(** [_export_layer_animations(bo, bm, tex_slot, idx, hsgmat, base_layer)];
    the registry [_animation_exporters] is walked in the order it is
    written in [__init__]. *)
Definition _export_layer_animations (bo : bpy.Object) (bm : bpy.Material)
    (tex_slot : bpy.TextureSlot) (idx : nat) (hsgmat base_layer : Key) : M Key :=
  (* First, we must gather relevant FCurves from both the material and the texture *)
  let '(mat_action, mat_curves) :=
    harvest_fcurves (bpy.mat_animation_data bm)
      (Some ("texture_slots[" +:+ pretty idx +:+ "]")) in
  texture <- deref (bpy.texture tex_slot) ;;
  let '(tex_action, tex_curves) :=
    harvest_fcurves (bpy.tex_animation_data texture) None in
  let fcurves := mat_curves ++ tex_curves in
  match fcurves with
  | [] => ret base_layer          (* No fcurves, no animation *)
  | _ :: _ =>
      ctrl <- _export_layer_opacity_animation bm tex_slot base_layer fcurves ;;
      layer_animation <-
        attach_controller bo base_layer (fun c => set_opacityCtl (Some c)) ctrl None ;;
      ctrl <- _export_layer_transform_animation bm tex_slot base_layer fcurves ;;
      layer_animation <-
        attach_controller bo base_layer (fun c => set_transformCtl (Some c)) ctrl
          layer_animation ;;
      match layer_animation with
      | Some la =>
          update_layer la (set_underLay (Some base_layer)) ;;
          range <- match tex_action with
                   | Some a => ret (bpy.frame_range a)
                   | None => a <- deref mat_action ;; ret (bpy.frame_range a)
                   end ;;
          let '(start, end_) := range in
          (if fps =? 0 then raise ZeroDivisionError else ret tt) ;;
          let begin_s := (start / inject_Z fps)%Q in
          let end_s := (end_ / inject_Z fps)%Q in
          update_layer la (on_timeConvert (fun atc =>
            {| atc_begin := begin_s; atc_end := end_s; atc_flags := atc_flags atc;
               loopBegin := loopBegin atc; loopEnd := loopEnd atc |})) ;;
          let layer_props := bpy.plasma_layer texture in
          when (negb (bpy.anim_auto_start layer_props))
            (update_layer la (on_timeConvert (fun atc =>
               {| atc_begin := atc_begin atc; atc_end := atc_end atc;
                  atc_flags := Z.lor (atc_flags atc) kStopped;
                  loopBegin := loopBegin atc; loopEnd := loopEnd atc |}))) ;;
          when (bpy.anim_loop layer_props)
            (update_layer la (on_timeConvert (fun atc =>
               {| atc_begin := atc_begin atc; atc_end := atc_end atc;
                  atc_flags := Z.lor (atc_flags atc) kLoop;
                  loopBegin := atc_begin atc; loopEnd := atc_end atc |}))) ;;
          ret la
      | None => ret base_layer    (* we had some FCurves but they were garbage *)
      end
  end.

(** ** Texture slots *)

(** [x < y] on numbers *)
Definition Qltb (x y : Q) : bool := negb (Qle_bool y x).

(** [self._tex_exporters[texture.type](bo, hsgmat, layer, slot)] *)
Definition dispatch_tex_exporter (ty : bpy.TextureType) (bo : bpy.Object)
    (hsgmat layer : Key) (slot : bpy.TextureSlot) : M unit :=
  match ty with
  | bpy.ENVIRONMENT_MAP => _export_texture_type_environment_map bo hsgmat layer slot
  | bpy.IMAGE => _export_texture_type_image bo hsgmat layer slot
  | bpy.NONE => _export_texture_type_none bo hsgmat layer slot
  | _ => raise KeyError
  end.

(** [_export_texture_slot(bo, bm, hsgmat, slots, idx)], on the slots from
    [idx] on: [rest] is [slots[idx:]], so that [slots[idx]] is its head and
    [len(slots) == idx + 1] says that its tail is empty. The [raise
    ExportError(...)] of line 177 ends in [NameError], the name being
    unbound in this module. *)
Fixpoint _export_texture_slot_from (bo : bpy.Object) (bm : bpy.Material) (hsgmat : Key)
    (rest : list bpy.TextureSlot) (idx : nat) : M nat :=
  match rest with
  | [] => raise IndexError
  | slot :: rest' =>
      let name := bpy.mat_name bm +:+ "_" +:+ bpy.slot_name slot in
      layer <- add_object (page_of (bpy.ob_name bo)) (OLayer (new_layer plLayer name)) ;;
      _propagate_material_settings bm layer ;;
      (* UVW Channel *)
      match list_find (fun uvchan => uvchan = bpy.uv_layer slot) (bpy.uv_layers bo) with
      | Some (i, _) => update_layer layer (set_UVWSrc (Z.of_nat i))
      | None => ret tt
      end ;;
      (* Transform *)
      update_layer layer
        (set_transform {| translate := bpy.offset slot; mscale := bpy.scale slot |}) ;;
      num_exported <-
        (if bpy.use_stencil slot then
           update_material hsgmat
             (fun m => set_compFlags (Z.lor (compFlags m) kCompNeedsBlendChannel) m) ;;
           update_layer layer
             (on_state (or_blendFlags
                (Z.lor (Z.lor kBlendAlpha kBlendAlphaMult) kBlendNoTexColor))) ;;
           texture <- deref (bpy.texture slot) ;;
           when (bool_decide (bpy.type texture = bpy.BLEND))
             (update_layer layer (on_state (or_clampFlags kClampTexture))) ;;
           update_layer layer (on_state (or_ZFlags kZNoZWrite)) ;;
           update_layer layer (set_ambient (1, 1, 1, 1)%Q) ;;
           (* Plasma actually wants the next layer first, so let's export him *)
           match rest' with
           | [] =>
               (* raise ExportError("Texture Slot '{}' wants to be a stencil,
                  but there are no more TextureSlots.".format(slot.name)) *)
               raise NameError
           | _ :: _ =>
               _export_texture_slot_from bo bm hsgmat rest' (S idx) ;;
               (* Now that we've exported the bugger, flag him as binding with
                  this texture *)
               m <- get_material hsgmat ;;
               prev_layer <- match last (layers m) with
                             | Some k => ret k
                             | None => raise IndexError
                             end ;;
               update_layer prev_layer
                 (on_state (or_miscFlags (Z.lor kMiscBindNext kMiscRestartPassHere))) ;;
               prev <- get_layer prev_layer ;;
               when (Z.land (blendFlags (state prev)) kBlendMask =? 0)
                 (update_layer prev_layer (on_state (or_blendFlags kBlendAlpha))) ;;
               ret 2%nat
           end
         else
           (* Standard layer flags ahoy *)
           match bpy.blend_type slot with
           | bpy.ADD =>
               update_layer layer (on_state (or_blendFlags kBlendAddColorTimesAlpha))
           | bpy.MULTIPLY => update_layer layer (on_state (or_blendFlags kBlendMult))
           | _ => ret tt
           end ;;
           ret 1%nat) ;;
      texture <- deref (bpy.texture slot) ;;
      (* Apply custom layer properties *)
      let layer_props := bpy.plasma_layer texture in
      update_layer layer (set_opacity (bpy.opacity layer_props / 100)%Q) ;;
      when (Qltb (bpy.opacity layer_props) 100)
        (update_layer layer (on_state (or_blendFlags kBlendAlpha))) ;;
      when (bpy.alpha_halo layer_props)
        (update_layer layer (on_state (or_blendFlags kBlendAlphaTestHigh))) ;;
      (* Export the specific texture type *)
      dispatch_tex_exporter (bpy.type texture) bo hsgmat layer slot ;;
      (* Export any layer animations *)
      layer <- _export_layer_animations bo bm slot idx hsgmat layer ;;
      update_material hsgmat (addLayer layer) ;;
      ret num_exported
  end.

Definition _export_texture_slot (bo : bpy.Object) (bm : bpy.Material) (hsgmat : Key)
    (slots : list bpy.TextureSlot) (idx : nat) : M nat :=
  _export_texture_slot_from bo bm hsgmat (drop idx slots) idx.

(** ** Materials *)

Definition registered_type (ty : bpy.TextureType) : bool :=
  match ty with
  | bpy.ENVIRONMENT_MAP | bpy.IMAGE | bpy.NONE => true
  | _ => false
  end.

(** The condition of the comprehension in [export_material] (lines 100-101). *)
Definition qualifies (slot : option bpy.TextureSlot) : bool :=
  match slot with
  | Some slot =>
      bpy.use slot &&
      match bpy.texture slot with
      | Some texture => registered_type (bpy.type texture)
      | None => false
      end
  | None => false
  end.

Definition qualifying_slots (bm : bpy.Material) : list bpy.TextureSlot :=
  omap (fun slot => if qualifies slot then slot else None) (bpy.texture_slots bm).

(** The [while i < len(slots)] loop of [export_material]; every round moves
    [i] forward, so [len(slots)] rounds of fuel are enough. *)
Fixpoint export_slots (fuel : nat) (bo : bpy.Object) (bm : bpy.Material) (hsgmat : Key)
    (slots : list bpy.TextureSlot) (i : nat) : M unit :=
  if (i <? length slots)%nat then
    match fuel with
    | O => raise OutOfFuel
    | S fuel' =>
        n <- _export_texture_slot bo bm hsgmat slots i ;;
        export_slots fuel' bo bm hsgmat slots (i + n)%nat
    end
  else ret tt.
Fixpoint process_from
    (mode : str) (chunk_duration : Z) (st : App.State)
    (uploaded_files : list App.UploadedFile) : res App.State :=
  match uploaded_files with
  | [] => Return st
  | f :: rest =>
    st' ← process_file mode chunk_duration st f;
    process_from mode chunk_duration st' rest
  end.

Definition process_files
    (mode : str) (chunk_duration : Z) (uploaded_files : list App.UploadedFile)
  : res App.State :=
  process_from mode chunk_duration App.initial uploaded_files.

(** [generate_merged_content(records)] of this variant: no sorting, no
    splitting into utterances. *)
Definition generate_merged_content (records : list record) : list App.line :=
  [App.Plain (App.rule "═" 60);
   App.GeneratedAt;
   App.Plain (App.rule "═" 60 ++ nl)]
  ++ flat_map (fun record =>
                 [App.Plain (lit "[" ++ filename record ++ lit "]");
                  App.Plain (transcript record);
                  App.Plain (App.rule "-" 30 ++ nl)])
              records.

(** [for stt, gem in zip(stt_records, gemini_records)] *)
Fixpoint report_pairs (stt_records gemini_records : list record) : list App.line :=
  match stt_records, gemini_records with
  | stt :: stt_rest, gem :: gem_rest =>
    [App.Plain (lit "檔案: " ++ filename stt);
     App.Plain (lit "Google STT: " ++ transcript stt);
     App.Plain (lit "Gemini    : " ++ transcript gem);
     App.Plain (App.rule "-" 40)]
    ++ report_pairs stt_rest gem_rest
  | _, _ => []
  end.
(** * investor_intel_bot: a shallow embedding of the research pipeline

    The development follows [investor_intel_bot.py]: JSON payloads as the
    Python objects [response.json()] yields, Python exceptions as an error
    result, the three external collaborators ([requests], the Azure OpenAI
    client, [matplotlib.pyplot]) as oracles over an abstract world, and the
    functions [query_openalex], [analyze_research_data], [format_insights],
    [generate_investment_insights], [create_visualization_charts] and
    [ResearchBot.run] in the order of the source. *)

From Stdlib Require Import List String Ascii ZArith Bool Arith Lia.
From Stdlib Require Import Sorted Permutation DecimalString.
Import ListNotations.
Open Scope string_scope.

(** ** Python values *)

(** What [json.loads] builds.  JSON numbers are kept to the integers: the
    fields the program reads ([count], [cited_by_count], [publication_year])
    are integers, and floating point is out of the embedding.  A [dict] is an
    association list in insertion order; [assoc] reads the first binding. *)
#[local] Set Warnings "-register-all".
Inductive json : Type :=
| JNull
| JBool (b : bool)
| JInt (z : Z)
| JStr (s : string)
| JArr (items : list json)
| JObj (fields : list (string * json)).

(** The exception classes the program can meet.  [Exception] is the base
    class the source raises itself; the others are raised by the interpreter
    ([AttributeError], [TypeError], [ValueError]), by a collaborator, or by
    pydantic when a value does not fit the declared type of a [State] field
    ([ValidationError]). *)
Inductive exn : Type :=
| Exception (msg : string)
| AttributeError (msg : string)
| TypeError (msg : string)
| ValueError (msg : string)
| KeyError (msg : string)
| RequestException (msg : string)
| JSONDecodeError (msg : string)
| OpenAIError (msg : string)
| BackendError (msg : string)
| ValidationError (msg : string).

(** [str(e)] *)
Definition str_exn (e : exn) : string :=
  match e with
  | Exception m | AttributeError m | TypeError m | ValueError m | KeyError m
  | RequestException m | JSONDecodeError m | OpenAIError m
  | BackendError m | ValidationError m => m
  end.

Inductive pyres (A : Type) : Type :=
| Ok (a : A)
| Err (e : exn).
Arguments Ok {A} a.
Arguments Err {A} e.

Definition rbind {A B} (m : pyres A) (k : A -> pyres B) : pyres B :=
  match m with
  | Ok a => k a
  | Err e => Err e
  end.

Declare Scope pyres_scope.
Delimit Scope pyres_scope with pyres.
Notation "x <- m ;; k" := (rbind m (fun x => k))
  (at level 61, m at next level, right associativity) : pyres_scope.
Open Scope pyres_scope.

Fixpoint mapM {A B} (f : A -> pyres B) (l : list A) : pyres (list B) :=
  match l with
  | [] => Ok []
  | x :: l' => y <- f x ;; ys <- mapM f l' ;; Ok (y :: ys)
  end.

(** [type(v).__name__] *)
Definition type_name (v : json) : string :=
  match v with
  | JNull => "NoneType"
  | JBool _ => "bool"
  | JInt _ => "int"
  | JStr _ => "str"
  | JArr _ => "list"
  | JObj _ => "dict"
  end.

(** [bool(v)] *)
Definition py_truthy (v : json) : bool :=
  match v with
  | JNull => false
  | JBool b => b
  | JInt z => negb (z =? 0)%Z
  | JStr s => negb (s =? EmptyString)%string
  | JArr l => match l with [] => false | _ => true end
  | JObj l => match l with [] => false | _ => true end
  end.

Fixpoint assoc (k : string) (l : list (string * json)) : option json :=
  match l with
  | [] => None
  | (k', v) :: l' => if (k' =? k)%string then Some v else assoc k l'
  end.

(** [d.get(k, default)]: only a [dict] has the method. *)
Definition dict_get (d : json) (k : string) (default : json) : pyres json :=
  match d with
  | JObj kvs => Ok (match assoc k kvs with Some v => v | None => default end)
  | _ => Err (AttributeError
                ("'" ++ type_name d ++ "' object has no attribute 'get'"))
  end.

(** [d[k]] for a string key *)
Definition py_index (d : json) (k : string) : pyres json :=
  match d with
  | JObj kvs => match assoc k kvs with
                | Some v => Ok v
                | None => Err (KeyError ("'" ++ k ++ "'"))
                end
  | JStr _ => Err (TypeError "string indices must be integers")
  | JArr _ => Err (TypeError "list indices must be integers or slices, not str")
  | _ => Err (TypeError ("'" ++ type_name d ++ "' object is not subscriptable"))
  end.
^^^^
What the task requires →
Each line of the entries above that contains "then" must be copied into the answer.

Your response →
          (if fps =? 0 then raise ZeroDivisionError else ret tt) ;;
        (if bpy.use_stencil slot then
  omap (fun slot => if qualifies slot then slot else None) (bpy.texture_slots bm).
  if (i <? length slots)%nat then
  | (k', v) :: l' => if (k' =? k)%string then Some v else assoc k l'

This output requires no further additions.